DRAPER — The man responsible for a 13-day standoff at a polygamous compound was released Tuesday morning after spending 25 years in prison.
A spokesman for the Utah Department of Corrections, Steve Gehrke, said Addam Swapp was accompanied by family members as he was released from Sanpete County Jail Tuesday morning. Swapp had been transported there from the Utah State Prison in Draper. Corrections officials elected not to disclose Swapp's actual release point over safety concerns.
Swapp spent 17 years in federal prison for the Jan. 16, 1988, bombing of the stake center of The Church of Jesus Christ of Latter-day Saints in Marion, Summit County. After serving time for that federal conviction, he spent the past five years serving a 1-to-15-year sentence for a state manslaughter conviction. He was incarcerated in an Arizona prison instead of the Utah State Prison.

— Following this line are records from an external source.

Lemma ltb_trans (a b c : string) :
  String.ltb a b = true → String.ltb b c = true → String.ltb a c = true.
Proof. rewrite !ltb_lt. apply String_as_OT.lt_trans. Qed.

(** [a < b] fails exactly when [b <= a]. *)
Lemma ltb_false_leb (a b : string) : String.ltb a b = false ↔ String.leb b a = true.
Proof.
  unfold String.ltb, String.leb. rewrite (String.compare_antisym a b).
  by destruct (String.compare b a).
Qed.

Lemma leb_cases (a b : string) : String.leb a b = true ↔ String.ltb a b = true ∨ a = b.
Proof.
  unfold String.leb, String.ltb. split.
  - destruct (String.compare a b) eqn:E; [|by left|done].
    right. by apply String.compare_eq_iff.
  - intros [L | ->]; [by destruct (String.compare a b)|].
    by rewrite compare_refl.
Qed.

Lemma leb_trans (a b c : string) :
  String.leb a b = true → String.leb b c = true → String.leb a c = true.
Proof.
  rewrite !leb_cases. intros [L1 | ->] [L2 | ->]; eauto using ltb_trans.
Qed.

Lemma StronglySorted_weaken {A} (R R' : relation A) (l : list A) :
  (∀ x y, R x y → R' x y) → StronglySorted R l → StronglySorted R' l.
Proof.
  intros W. induction 1 as [|x l S IH F]; constructor; [done|].
  eapply Forall_impl; eauto.
Qed.

Lemma StronglySorted_lookup_lt {A} (R : relation A) (l : list A) :
  StronglySorted R l →
  ∀ i j x y, l !! i = Some x → l !! j = Some y → (i < j)%nat → R x y.
Proof.
  induction 1 as [|a l S IH F]; intros i j x y Hi Hj Lt; [done|].
  destruct j as [|j]; [lia|]. destruct i as [|i]; simpl in *.
  - injection Hi as <-. rewrite Forall_lookup in F. eauto.
  - apply (IH i j); [done..|lia].
Qed.

Lemma title_less_swo h : StrictWeakOrder (MemoryDB.title_less h).
Proof.
  unfold MemoryDB.title_less. split.
  - intros x. apply ltb_irrefl.
  - intros x y z. apply ltb_trans.
  - intros x y z. rewrite !ltb_false_leb. eauto using leb_trans.
Qed.

Lemma rotating_range_perm seed m : rotating_range seed m ≡ₚ map_to_list m.
Proof.
  unfold rotating_range, rotate.
  rewrite Permutation_app_comm. by rewrite take_drop.
Qed.

Lemma merge_sort_Slice_perm less l : merge_sort_Slice less l ≡ₚ l.
Proof. apply merge_sort_Permutation. Qed.

Lemma merge_sort_Slice_sorted less l :
  StrictWeakOrder less →
  StronglySorted (λ x y, less y x = false) (merge_sort_Slice less l).
Proof.
  intros [Irr Tr Inc]. apply StronglySorted_merge_sort.
  - intros x y z Hxy Hyz. eauto.
  - intros x y. destruct (less y x) eqn:Lyx; [|by left].
    right. destruct (less x y) eqn:Lxy; [|done].
    by rewrite <-(Irr x), (Tr x y x).
Qed.

End order.

#[global] Instance reference_runtime : GoRuntime := {|
  map_range := rotating_range;
  map_range_perm := rotating_range_perm;
  sort_Slice := merge_sort_Slice;
  sort_Slice_perm := merge_sort_Slice_perm;
  sort_Slice_sorted := merge_sort_Slice_sorted
|}.

(** ** The in-memory store *)

Import MemoryDB.

Lemma index_empty id : index (Some ∅) id = None.
Proof. done. Qed.

Lemma sort_Slice_nil `{!GoRuntime} less : sort_Slice less [] = [].
Proof. apply Permutation_nil_r. by rewrite sort_Slice_perm. Qed.

Lemma map_range_empty `{!GoRuntime} seed : map_range seed ∅ = [].
Proof.
  apply Permutation_nil_r. by rewrite map_range_perm, map_to_list_empty.
Qed.

(** C3: whatever the state of the store, ListTreats returns no error and
    leaves the state alone; what it returns is the stored records, one
    per key, in ascending order of their titles (Go's bytewise string
    order); on a store with an empty map it is the empty sequence. *)
Theorem ListTreats_sorted_by_title `{!GoRuntime} :
  (∀ seed s, ∃ ts,
      ListTreats seed s = (Return ts None, s) ∧
      ts ≡ₚ stored_treats s ∧
      StronglySorted (title_le (heap s)) ts) ∧
  (∀ seed h n,
      ListTreats seed {| heap := h; db := {| nextID := n; treats := Some ∅ |} |}
      = (Return [] None,
         {| heap := h; db := {| nextID := n; treats := Some ∅ |} |})).
Proof.
  split.
  - intros seed s. eexists. split; [reflexivity|]. split.
    + rewrite sort_Slice_perm. unfold stored_treats.
      destruct (treats (db s)) as [m|]; [|done].
      by rewrite map_range_perm.
    + eapply StronglySorted_weaken; [|apply sort_Slice_sorted, title_less_swo].
      intros a b L. by apply ltb_false_leb.
  - intros seed h n. unfold ListTreats. simpl.
    by rewrite map_range_empty, sort_Slice_nil.
Qed.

Swapp, now 51, was transferred back to the Utah State Prison from Arizona on July 3 in preparation of his release. He was taken to the Sanpete County jail and released shortly before 8:30 a.m., according to prison officials.
"We do want to focus on the victim in this case and not lose sight, but at the same time we have an obligation to Mrs. Swapp here and hope he can start life again," Gehrke said. "It's a really hard transition for anyone ... moving from prison back to the community."

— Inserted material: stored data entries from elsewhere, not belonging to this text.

(** C8.  [cancel], [pause] and [resume] given no argument do not print
    the line "Wrong number of args (given: X, required: Y) for CLI command
    '<name>'": each prints a line of its own and reports the failure.
    ([printers] and [jobs] do not count their arguments at all.) *)
Theorem cancel_pause_resume_arity_message (s : spooler) :
  (trace (handle_user_command ["cancel"] s) =
     sf_cmd_error "Invalid arguments for 'cancel'"
       :: fprintf_out ("Error: 'cancel' requires 1 argument: <job_id>" ++ nl)
       :: trace s /\
   trace (handle_user_command ["pause"] s) =
     sf_cmd_error "Invalid arguments for 'pause'"
       :: fprintf_out ("Error: 'pause' requires 1 argument: <job_id>" ++ nl)
       :: trace s /\
   trace (handle_user_command ["resume"] s) =
     sf_cmd_error "Invalid arguments for 'resume'"
       :: fprintf_out ("Error: 'resume' requires 1 argument: <job_id>" ++ nl)
       :: trace s) /\
  ("Error: 'cancel' requires 1 argument: <job_id>" ++ nl
     <> wrong_number_of_args 0 "1" "cancel" /\
   "Error: 'pause' requires 1 argument: <job_id>" ++ nl
     <> wrong_number_of_args 0 "1" "pause" /\
   "Error: 'resume' requires 1 argument: <job_id>" ++ nl
     <> wrong_number_of_args 0 "1" "resume") /\
  (hd_error (trace (handle_user_command ["printers"; "x"] s)) = Some sf_cmd_ok /\
   hd_error (trace (handle_user_command ["jobs"; "x"] s)) = Some sf_cmd_ok).
Proof. repeat split; discriminate. Qed.
(** X8.  In every run, the paths written are pairwise distinct exactly
    when no frame number is stored twice on the depth stream and none is
    stored twice on the colour stream; a frame number delivered twice on
    one stream therefore always makes two writes go to the same path. *)
Theorem paths_distinct_iff_numbers_distinct
    (env : environment) (argv : list string) :
  List.NoDup (map fst (file_writes (run_effects env (snd (main env argv)))))
  <-> List.NoDup (stream_numbers env fn_save_frame_depth_data
                    (threads (snd (main env argv)))) /\
      List.NoDup (stream_numbers env fn_save_frame_color_data
                    (threads (snd (main env argv)))).
Proof.
  rewrite main_paths. split.
  - intros Hpaths. apply NoDup_map_inv in Hpaths.
    split; apply numbers_NoDup; exact Hpaths.
  - intros [Hdepth Hcolour]. apply key_path_NoDup, keys_NoDup; assumption.
Qed.

(** ** Confirmation lines *)

Section Confirmations.

Variable env : environment.




End Confirmations.







Example confirmations_of_a_run :
  couts (run_effects Sim.healthy (snd (main Sim.healthy ["capture"; "1"; "pi"])))
  = ["Saved depth/pi_depth_30.raw" +:+ endl;
     "Saved colour/pi_colour_130.png" +:+ endl].
Proof. vm_compute. reflexivity. Qed.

The Singer-Swapp saga began in 1979 when polygamist John Singer was shot and killed by police officers attempting to serve a warrant. Swapp, who was in high school at the time, admitted that the shooting had a great impact on him. He ended up becoming part of the family and took two of Singer's daughters as his polygamous wives.
It was during this time that Swapp admitted he developed "very, very strong religious beliefs" and thought that somehow Singer was guiding him. After an issue with water rights arose, Swapp planted 18 sticks of dynamite in the LDS meetinghouse.
"Addam deserves a chance to reverse the damage done by doing good and now being an asset to his family. "
The bombing — on the ninth anniversary of Singer's death — was intended to spark a confrontation that would lead to Singer's resurrection. Instead, it launched a 13-day standoff that ended on Jan. 28, 1988, following a shootout that resulted in the death of corrections officer Lt. Fred House and injured Swapp.
Although Swapp did not actually shoot House, he accepted responsibility for his death, saying that it would never have happened if not for his actions.
John Timothy Singer, John Singer's son, was the one who actually shot and killed House. He was paroled in 2006 after serving federal time and nearly 10 years of a manslaughter conviction. The matriarch of the clan, Vickie Singer, was sentenced to five years in prison followed by five years of probation for helping orchestrate the event.
Before he was sentenced in 1988, Swapp told the court that God had revealed to him that he would not actually serve any time in prison and that Americans would be destroyed if they didn't repent.
Since then, Swapp has apologized for his actions. Fred House's widow, Ann House, accepted the apology. She issued a statement:
"I believe that in the past 25 1/2 years, Addam Swapp has had time to ponder his actions and beliefs. He indicates that he feels great remorse for the events that led to my husband's shooting. This has helped me come to a place of forgiveness and peace with his release. There has been much suffering by both of our families in the past years. Addam deserves a chance to reverse the damage done by doing good and now being an asset to his family. "
In a September 2012 hearing Swapp apologized to many people and asked for their forgiveness.
"If I could, I'd like to tell you, Fred, publicly, I'm so sorry for causing your death. I was so wrong with what I did, by blowing up the church and resisting arrest. I know now that you only wanted a peaceful end to the standoff. I'm sorry that I've caused you to miss out in the life of your family especially in the lives of your children and the love and companionship with your wife. I hope somehow on the other side, God will let you hear these words from my heart. Dear Fred, I am so very sorry."
Also during that hearing, Swapp said he was no longer a danger to society.
"I am fully determined to live a life of peace, to be a blessing to my fellow man. When I finally am buried and people reflect upon my life, I want it not to be what happened to me in 1988, but the man that I've become since I got out of prison so I can be a blessing to my fellow man. And that when people talk about me it will be with love in their hearts, not as some radical, not as some fanatic. But as someone who truly reflected the teachings of Christ."
The parole board member conducting the hearing warned Swapp that he would need to continue to seek mental health treatment once he was released, particularly for treatment of radical theories and beliefs.
"Addam, whatever happens in your life, you do not want to start up with those type of deep held and radical thoughts. Because Addam, I'm here to tell you, if that starts again, you will be remembered as the guy from 1988," he said.
When asked what he would do once released from prison, Swapp said he likely would move back to the Fairview area where he has many family members.